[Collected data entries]
Segment Open

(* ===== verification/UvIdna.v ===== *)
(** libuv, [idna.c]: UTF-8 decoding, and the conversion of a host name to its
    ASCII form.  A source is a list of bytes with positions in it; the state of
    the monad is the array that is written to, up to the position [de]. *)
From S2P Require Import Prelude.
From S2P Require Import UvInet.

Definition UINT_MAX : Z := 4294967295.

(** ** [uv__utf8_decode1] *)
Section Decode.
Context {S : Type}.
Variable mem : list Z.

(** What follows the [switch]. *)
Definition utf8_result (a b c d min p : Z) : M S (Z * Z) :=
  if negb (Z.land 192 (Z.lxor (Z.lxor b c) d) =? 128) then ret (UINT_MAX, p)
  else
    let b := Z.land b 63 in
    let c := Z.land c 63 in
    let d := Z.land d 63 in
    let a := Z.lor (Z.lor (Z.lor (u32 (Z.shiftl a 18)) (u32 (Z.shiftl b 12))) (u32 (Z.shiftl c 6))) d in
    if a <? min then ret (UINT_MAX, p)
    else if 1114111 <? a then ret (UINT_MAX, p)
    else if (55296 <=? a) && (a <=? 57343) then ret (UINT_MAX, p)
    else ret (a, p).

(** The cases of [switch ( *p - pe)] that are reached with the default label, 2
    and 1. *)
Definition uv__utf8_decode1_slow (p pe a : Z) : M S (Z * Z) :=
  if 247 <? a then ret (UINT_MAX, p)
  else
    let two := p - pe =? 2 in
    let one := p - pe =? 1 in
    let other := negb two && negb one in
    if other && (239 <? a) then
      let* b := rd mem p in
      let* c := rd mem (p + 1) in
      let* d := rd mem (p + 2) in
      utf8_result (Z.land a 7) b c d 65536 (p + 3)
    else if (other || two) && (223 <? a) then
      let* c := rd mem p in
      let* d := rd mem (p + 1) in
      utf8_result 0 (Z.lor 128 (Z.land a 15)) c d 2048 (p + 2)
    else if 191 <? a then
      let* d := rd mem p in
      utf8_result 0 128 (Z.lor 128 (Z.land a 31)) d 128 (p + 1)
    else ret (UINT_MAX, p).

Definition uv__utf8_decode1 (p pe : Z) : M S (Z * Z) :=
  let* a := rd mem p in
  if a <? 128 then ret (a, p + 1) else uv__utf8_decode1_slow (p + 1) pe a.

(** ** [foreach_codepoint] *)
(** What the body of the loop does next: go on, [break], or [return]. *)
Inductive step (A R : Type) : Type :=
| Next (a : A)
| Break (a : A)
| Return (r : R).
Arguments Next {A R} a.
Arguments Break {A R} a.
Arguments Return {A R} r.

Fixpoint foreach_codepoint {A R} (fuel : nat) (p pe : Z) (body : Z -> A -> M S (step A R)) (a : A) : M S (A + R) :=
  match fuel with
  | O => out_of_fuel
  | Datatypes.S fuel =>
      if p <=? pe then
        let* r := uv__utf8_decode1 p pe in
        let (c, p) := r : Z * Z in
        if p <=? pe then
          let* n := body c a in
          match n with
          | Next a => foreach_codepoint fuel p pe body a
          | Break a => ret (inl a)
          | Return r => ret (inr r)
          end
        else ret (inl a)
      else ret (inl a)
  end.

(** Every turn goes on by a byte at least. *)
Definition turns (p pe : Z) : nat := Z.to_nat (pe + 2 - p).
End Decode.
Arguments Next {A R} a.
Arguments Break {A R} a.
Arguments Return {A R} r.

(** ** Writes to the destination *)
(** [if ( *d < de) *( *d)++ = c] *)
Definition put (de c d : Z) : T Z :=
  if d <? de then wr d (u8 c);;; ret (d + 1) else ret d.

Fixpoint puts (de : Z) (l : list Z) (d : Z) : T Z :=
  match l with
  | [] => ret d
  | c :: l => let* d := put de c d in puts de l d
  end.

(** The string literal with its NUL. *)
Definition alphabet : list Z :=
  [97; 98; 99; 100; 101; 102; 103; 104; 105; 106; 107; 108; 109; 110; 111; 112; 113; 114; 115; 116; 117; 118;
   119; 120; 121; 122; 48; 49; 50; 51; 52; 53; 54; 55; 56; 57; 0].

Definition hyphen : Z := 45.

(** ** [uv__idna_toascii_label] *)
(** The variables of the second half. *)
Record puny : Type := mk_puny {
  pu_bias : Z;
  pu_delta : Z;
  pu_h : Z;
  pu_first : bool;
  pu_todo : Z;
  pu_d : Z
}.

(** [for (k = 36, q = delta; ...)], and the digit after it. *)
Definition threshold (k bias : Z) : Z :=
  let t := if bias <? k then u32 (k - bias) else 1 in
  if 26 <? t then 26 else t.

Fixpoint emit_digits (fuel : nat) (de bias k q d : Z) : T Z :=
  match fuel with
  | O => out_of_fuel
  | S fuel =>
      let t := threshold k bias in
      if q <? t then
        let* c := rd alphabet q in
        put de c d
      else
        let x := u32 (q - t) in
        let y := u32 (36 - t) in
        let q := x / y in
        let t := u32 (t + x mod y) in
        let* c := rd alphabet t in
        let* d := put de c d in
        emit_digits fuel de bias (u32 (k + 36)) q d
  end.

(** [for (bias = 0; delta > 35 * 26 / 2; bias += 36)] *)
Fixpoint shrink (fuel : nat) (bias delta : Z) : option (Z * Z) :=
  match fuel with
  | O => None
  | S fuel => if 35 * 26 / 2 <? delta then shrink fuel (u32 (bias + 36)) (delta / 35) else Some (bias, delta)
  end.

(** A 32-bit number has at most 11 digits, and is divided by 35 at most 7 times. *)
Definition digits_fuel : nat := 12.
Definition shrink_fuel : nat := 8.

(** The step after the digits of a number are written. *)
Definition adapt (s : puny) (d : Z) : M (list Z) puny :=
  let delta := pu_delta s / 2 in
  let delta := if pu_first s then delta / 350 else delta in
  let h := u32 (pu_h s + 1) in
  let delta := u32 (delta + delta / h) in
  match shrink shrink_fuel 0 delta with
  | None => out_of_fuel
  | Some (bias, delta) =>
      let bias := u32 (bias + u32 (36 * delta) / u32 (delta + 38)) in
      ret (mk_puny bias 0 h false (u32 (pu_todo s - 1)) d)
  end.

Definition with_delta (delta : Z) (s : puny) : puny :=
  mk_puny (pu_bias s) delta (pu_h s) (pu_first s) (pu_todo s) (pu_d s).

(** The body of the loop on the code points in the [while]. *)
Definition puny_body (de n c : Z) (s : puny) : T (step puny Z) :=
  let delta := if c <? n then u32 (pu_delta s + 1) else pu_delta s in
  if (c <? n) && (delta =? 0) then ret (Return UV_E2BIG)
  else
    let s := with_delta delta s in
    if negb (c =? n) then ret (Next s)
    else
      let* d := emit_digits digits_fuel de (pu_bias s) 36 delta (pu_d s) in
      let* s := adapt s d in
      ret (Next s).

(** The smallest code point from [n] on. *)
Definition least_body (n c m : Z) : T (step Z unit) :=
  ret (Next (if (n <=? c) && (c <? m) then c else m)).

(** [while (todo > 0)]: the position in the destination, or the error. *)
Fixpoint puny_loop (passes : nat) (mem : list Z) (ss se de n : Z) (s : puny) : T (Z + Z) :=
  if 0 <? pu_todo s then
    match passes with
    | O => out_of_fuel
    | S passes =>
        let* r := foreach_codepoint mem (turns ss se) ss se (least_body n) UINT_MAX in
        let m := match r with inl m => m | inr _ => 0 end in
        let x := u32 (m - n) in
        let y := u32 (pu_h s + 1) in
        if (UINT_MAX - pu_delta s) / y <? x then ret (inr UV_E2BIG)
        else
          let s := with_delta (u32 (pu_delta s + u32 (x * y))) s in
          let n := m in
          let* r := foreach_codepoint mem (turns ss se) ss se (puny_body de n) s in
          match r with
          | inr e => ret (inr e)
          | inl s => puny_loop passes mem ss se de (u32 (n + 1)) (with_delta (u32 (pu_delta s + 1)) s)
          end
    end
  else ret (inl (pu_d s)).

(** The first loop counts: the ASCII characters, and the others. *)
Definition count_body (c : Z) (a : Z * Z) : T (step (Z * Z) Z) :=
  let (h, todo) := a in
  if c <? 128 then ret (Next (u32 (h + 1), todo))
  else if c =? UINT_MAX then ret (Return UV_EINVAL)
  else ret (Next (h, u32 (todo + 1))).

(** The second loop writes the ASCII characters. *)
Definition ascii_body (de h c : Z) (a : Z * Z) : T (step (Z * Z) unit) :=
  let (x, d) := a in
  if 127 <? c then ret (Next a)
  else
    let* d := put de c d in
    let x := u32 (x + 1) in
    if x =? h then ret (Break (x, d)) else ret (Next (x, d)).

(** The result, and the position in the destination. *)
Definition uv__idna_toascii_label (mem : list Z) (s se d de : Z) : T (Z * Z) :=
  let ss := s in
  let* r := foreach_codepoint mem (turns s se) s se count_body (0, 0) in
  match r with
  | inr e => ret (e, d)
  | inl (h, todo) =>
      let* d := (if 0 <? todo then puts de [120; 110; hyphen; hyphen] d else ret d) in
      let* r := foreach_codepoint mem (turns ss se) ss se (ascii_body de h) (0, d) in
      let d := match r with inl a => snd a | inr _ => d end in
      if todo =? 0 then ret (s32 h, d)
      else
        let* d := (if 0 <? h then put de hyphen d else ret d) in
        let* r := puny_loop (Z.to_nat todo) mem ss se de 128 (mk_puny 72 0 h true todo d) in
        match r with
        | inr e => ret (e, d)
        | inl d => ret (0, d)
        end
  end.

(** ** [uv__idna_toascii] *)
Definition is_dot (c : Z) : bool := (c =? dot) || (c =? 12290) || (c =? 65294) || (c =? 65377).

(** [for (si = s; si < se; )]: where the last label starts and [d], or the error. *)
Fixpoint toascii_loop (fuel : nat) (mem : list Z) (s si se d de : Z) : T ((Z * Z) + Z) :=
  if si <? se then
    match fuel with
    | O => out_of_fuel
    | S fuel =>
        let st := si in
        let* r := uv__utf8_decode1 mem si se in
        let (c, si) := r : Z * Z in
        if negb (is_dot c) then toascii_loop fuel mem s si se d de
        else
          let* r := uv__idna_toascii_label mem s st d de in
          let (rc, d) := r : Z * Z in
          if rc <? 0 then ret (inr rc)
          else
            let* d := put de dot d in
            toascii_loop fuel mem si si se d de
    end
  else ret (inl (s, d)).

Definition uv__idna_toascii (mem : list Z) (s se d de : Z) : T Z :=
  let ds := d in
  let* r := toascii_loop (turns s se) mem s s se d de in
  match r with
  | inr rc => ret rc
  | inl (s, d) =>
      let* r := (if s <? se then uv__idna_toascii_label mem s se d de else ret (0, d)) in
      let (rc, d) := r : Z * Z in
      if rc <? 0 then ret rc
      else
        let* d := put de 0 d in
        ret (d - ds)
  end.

Segment Closed
Segment Open

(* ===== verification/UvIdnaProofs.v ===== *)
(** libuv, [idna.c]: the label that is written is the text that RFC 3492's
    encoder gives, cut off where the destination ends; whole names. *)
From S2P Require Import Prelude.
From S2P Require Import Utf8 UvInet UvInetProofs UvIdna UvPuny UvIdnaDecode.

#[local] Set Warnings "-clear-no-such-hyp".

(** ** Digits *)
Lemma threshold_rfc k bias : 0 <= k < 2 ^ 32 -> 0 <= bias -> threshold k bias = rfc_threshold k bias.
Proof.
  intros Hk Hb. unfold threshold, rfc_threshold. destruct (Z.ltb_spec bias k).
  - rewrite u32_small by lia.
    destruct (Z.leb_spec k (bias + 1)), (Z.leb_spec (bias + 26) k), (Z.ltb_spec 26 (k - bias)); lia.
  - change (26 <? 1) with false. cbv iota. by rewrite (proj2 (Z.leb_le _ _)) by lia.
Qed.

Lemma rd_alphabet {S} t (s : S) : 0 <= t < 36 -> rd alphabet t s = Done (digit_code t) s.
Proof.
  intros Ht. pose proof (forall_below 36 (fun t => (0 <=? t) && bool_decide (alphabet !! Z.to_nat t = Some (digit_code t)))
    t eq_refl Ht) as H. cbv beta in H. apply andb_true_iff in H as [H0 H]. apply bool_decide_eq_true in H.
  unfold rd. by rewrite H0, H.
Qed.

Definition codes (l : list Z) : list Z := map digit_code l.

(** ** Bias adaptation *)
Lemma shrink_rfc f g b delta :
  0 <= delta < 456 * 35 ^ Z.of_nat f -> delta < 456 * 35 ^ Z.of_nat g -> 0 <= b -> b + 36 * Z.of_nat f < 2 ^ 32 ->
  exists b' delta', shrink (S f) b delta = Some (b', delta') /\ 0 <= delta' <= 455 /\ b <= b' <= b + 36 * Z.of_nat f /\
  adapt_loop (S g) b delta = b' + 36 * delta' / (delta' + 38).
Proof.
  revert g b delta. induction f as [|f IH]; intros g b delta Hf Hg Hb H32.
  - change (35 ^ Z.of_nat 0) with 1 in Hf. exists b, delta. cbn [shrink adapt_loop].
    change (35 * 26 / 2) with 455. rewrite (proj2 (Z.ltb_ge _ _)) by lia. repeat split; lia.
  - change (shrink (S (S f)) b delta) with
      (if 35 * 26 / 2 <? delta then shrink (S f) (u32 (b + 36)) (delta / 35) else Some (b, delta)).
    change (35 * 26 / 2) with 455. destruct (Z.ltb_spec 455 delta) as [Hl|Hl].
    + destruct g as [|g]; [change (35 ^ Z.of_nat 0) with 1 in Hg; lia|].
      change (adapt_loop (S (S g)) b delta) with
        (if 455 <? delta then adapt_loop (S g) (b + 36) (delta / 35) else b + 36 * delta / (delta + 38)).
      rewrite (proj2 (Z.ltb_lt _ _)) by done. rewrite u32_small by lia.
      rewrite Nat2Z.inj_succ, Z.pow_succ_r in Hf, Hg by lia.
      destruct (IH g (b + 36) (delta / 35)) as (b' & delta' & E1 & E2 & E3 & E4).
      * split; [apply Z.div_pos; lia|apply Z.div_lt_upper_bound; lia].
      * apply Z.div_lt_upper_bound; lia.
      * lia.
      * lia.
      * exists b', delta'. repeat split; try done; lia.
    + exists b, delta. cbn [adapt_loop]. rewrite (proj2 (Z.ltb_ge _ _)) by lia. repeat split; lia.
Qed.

Segment Closed

Exercise - The expected answer is every line above in which the word "that" appears.

Solved problem -
    the monad is the array that is written to, up to the position [de]. *)
(** The cases of [switch ( *p - pe)] that are reached with the default label, 2
(** libuv, [idna.c]: the label that is written is the text that RFC 3492's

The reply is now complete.